Alpha-4 integrins and VCAM-1, but not MAdCAM-1, are essential for recruitment of mast cell progenitors to the inflamed lung

Normal mouse lungs lack appreciable numbers of mast cells (MCs) or MC progenitors (MCp's), yet the appearance of mature MCs in the tracheobronchial epithelial surface is a characteristic of allergic, T-cell-dependent pulmonary inflammation. We hypothesized that pulmonary inflammation would recruit MCp's to inflamed lungs and that this recruitment would be regulated by distinct adhesion pathways. Oval bumin-sensitized and challenged mice had a greater than 28-fold increase in the number of MCp's in the lungs. In mice lacking endothelial vascular cell adhesion molecule 1 (VCAM-1) and in wild-type mice administered blocking monoclonal antibody (mAb) to VCAM-1 but not to mucosal addressin CAM-1 (MadCAM-1), recruitment of MCp's to the inflamed lung was reduced by greater than 75%. Analysis of the integrin receptors for VCAM-1 showed that in beta 7 integrin-deficient mice, recruitment was reduced 73% relative to wild-type controls, and in either BALB/c or C57B/L6 mice, mAb blocking of alpha 4, beta 1, or beta 7 integrins inhibited the recruitment of MCp's to the inflamed lung.

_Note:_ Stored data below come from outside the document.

Lemma place_packed capacity p it :
  (0 <= it.2)%Z → packed capacity p → packed capacity (place capacity p it).
Proof.
  intros Hpos [Hpairs Hq].
  pose proof (Forall2_length _ _ _ Hpairs) as Hlen.
  assert (∀ i bi, bins p !! i = Some bi → (0 <= bsize bi)%Z) as Hnn.
  { intros i bi Hi. destruct (Forall2_lookup_l _ _ _ _ _ Hpairs Hi) as (f & _ & _ & ? & _).
    by apply bsize_nonneg. }
  assert (∀ f0, ((capacity < it.2)%Z ∨ Forall (fun f => (f < it.2)%Z) (free_space p)) →
                (capacity - it.2 <= f0)%Z →
                packed capacity {| bins := bins p ++ [[it]];
                                   free_space := free_space p ++ [f0] |}) as Hnew.
  { intros f0 Hwhy Hf0. split; cbn [bins free_space].
    - apply Forall2_app; [done|]. constructor; [|constructor].
      split; [done|]. split; [by repeat constructor|]. unfold bsize. simpl. lia.
    - intros i j bi bj Hij Hi Hj.
      apply lookup_app_Some in Hj as [Hj|[Hge Hj]].
      + apply (Hq i j); try done.
        rewrite lookup_app_l in Hi; [done|]. apply lookup_lt_Some in Hj. lia.
      + apply list_lookup_singleton_Some in Hj as [Hj <-].
        rewrite lookup_app_l in Hi by lia.
        exists it, []. split; [done|].
        destruct Hwhy as [Hover|Hnone].
        * specialize (Hnn _ _ Hi). lia.
        * destruct (Forall2_lookup_l _ _ _ _ _ Hpairs Hi) as (f & Hf & _ & _ & Hroom).
          rewrite Forall_forall in Hnone.
          specialize (Hnone f (list_elem_of_lookup_2 _ _ _ Hf)). simpl in Hnone. lia. }
  destruct (place_cases capacity p it)
    as [[Hc ->]|[(Hc & Hnone & ->)|(Hc & idx & f & Hf & Hfit & ->)]].
  - apply Hnew; [by left|lia].
  - apply Hnew; [by right|lia].
  - split; cbn [bins free_space].
    + apply Forall2_alter; [done|]. intros b f' _ Hf' (Hne & Hb & Hroom).
      rewrite Hf in Hf'. injection Hf' as <-.
      split; [by destruct b|]. split; [apply Forall_app; split; [done|by repeat constructor]|].
      rewrite bsize_snoc. lia.
    + intros i j bi bj Hij Hi Hj.
      assert (∀ k bk, alter (fun b => b ++ [it]) idx (bins p) !! k = Some bk →
                ∃ bk0, bins p !! k = Some bk0
                       ∧ (bk = bk0 ∨ bk = bk0 ++ [it])) as Hold.
      { intros k bk Hk. rewrite list_lookup_alter in Hk.
        destruct (decide (idx = k)) as [->|]; [|eauto].
        destruct (bins p !! k) as [bk0|]; [|done]. injection Hk as <-. eauto. }
      apply Hold in Hi as (bi0 & Hi0 & Hbi). apply Hold in Hj as (bj0 & Hj0 & Hbj).
      destruct (Hq i j bi0 bj0 Hij Hi0 Hj0) as (first & rest & -> & Hgt).
      assert (bsize bi0 <= bsize bi)%Z as Hle.
      { destruct Hbi as [->| ->]; [lia|]. rewrite bsize_snoc. lia. }
      destruct Hbj as [->| ->].
      * exists first, rest. split; [done|lia].
      * exists first, (rest ++ [it]). split; [done|lia].
Qed.

(** X24: With sizes that are not negative, no batch was opened that an earlier
    batch had room for: the first item of a batch, added to what any
    earlier batch holds at the end, exceeds the capacity. *)
Theorem later_batch_fits_no_earlier items capacity i j bi bj :
  Forall (fun x => (0 <= x.2)%Z) items →
  i < j →
  best_fit_decreasing items capacity !! i = Some bi →
  best_fit_decreasing items capacity !! j = Some bj →
  ∃ first rest, bj = first :: rest ∧ (capacity < bsize bi + first.2)%Z.
Proof.
  unfold best_fit_decreasing. intros Hpos Hij.
  assert (packed capacity (fold_left (place capacity) (sorted_desc items)
                             {| bins := []; free_space := [] |})) as [_ Hq].
  { assert (Forall (fun x : Item => (0 <= x.2)%Z) (sorted_desc items)) as Hs.
    { rewrite Forall_forall in *. intros x Hx. by apply Hpos, elem_of_sorted_desc. }
    assert (packed capacity {| bins := []; free_space := [] |}) as H0.
    { split; [constructor|]. intros ? ? ? ? _ H. done. }
    revert H0. generalize {| bins := []; free_space := [] |}.
    induction Hs as [|x l Hx _ IH]; intros p Hp; cbn [fold_left]; [done|].
    apply IH. by apply place_packed. }
  by apply Hq.
Qed.

(** The sample plan at capacity 10: [b], which opens the third batch, did
    not fit the batch of [a]. *)
Lemma later_batch_fits_no_earlier_witness :
  Forall (fun x : Item => (0 <= x.2)%Z) Batch.children
  ∧ 1 < 2
  ∧ best_fit_decreasing Batch.children 10 !! 1 = Some [(["a"], 6); (["c"], 4)]%Z
  ∧ best_fit_decreasing Batch.children 10 !! 2 = Some [(["b"], 5)]%Z
  ∧ ∃ first rest, [(["b"], 5%Z)] = first :: rest
                  ∧ (10 < bsize [(["a"], 6); (["c"], 4)] + first.2)%Z.
Proof.
  assert (Forall (fun x : Item => (0 <= x.2)%Z) Batch.children) as Hpos
    by (repeat constructor; simpl; lia).
  split; [exact Hpos|]. split; [lia|]. split; [reflexivity|]. split; [reflexivity|].
  apply (later_batch_fits_no_earlier Batch.children 10 1 2); [exact Hpos|lia|reflexivity..].
Defined.

(** ** Keys *)

Lemma relative_to_app file root rel :
  relative_to file root = Some rel → file = root ++ rel.
Proof.
  revert file. induction root as [|r root IH]; intros file; simpl.
  - by intros [= ->].
  - destruct file as [|f file]; [done|].
    destruct (String.eqb f r) eqn:Hfr; [|done].
    apply String.eqb_eq in Hfr as ->. intros H. by rewrite (IH _ H).
Qed.

Lemma append_nil b : "" +:+ b = b.
Proof. reflexivity. Qed.

Lemma append_cons c a b : String c a +:+ b = String c (a +:+ b).
Proof. reflexivity. Qed.

Lemma append_cancel_l p a b : p +:+ a = p +:+ b → a = b.
Proof.
  induction p as [|c p IH]; rewrite ?append_nil, ?append_cons; [done|].
  intros [= H]. auto.
Qed.

Lemma slash_free_app a b : slash_free (a +:+ String "/" b) = false.
Proof.
  induction a as [|c a IH]; rewrite ?append_nil, ?append_cons; simpl; [done|].
  rewrite IH. apply andb_false_r.
Qed.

Thus, VCAM-1 interactions with both a4 beta 1 and alpha 4 beta 7 integrins are essential for the recruitment and expansion of the MCp populations in the lung during antigen-induced pulmonary inflammation. Furthermore, the MCp is currently unique among inflammatory cells in its partial dependence on a4 beta 7 integrins for lung recruitment.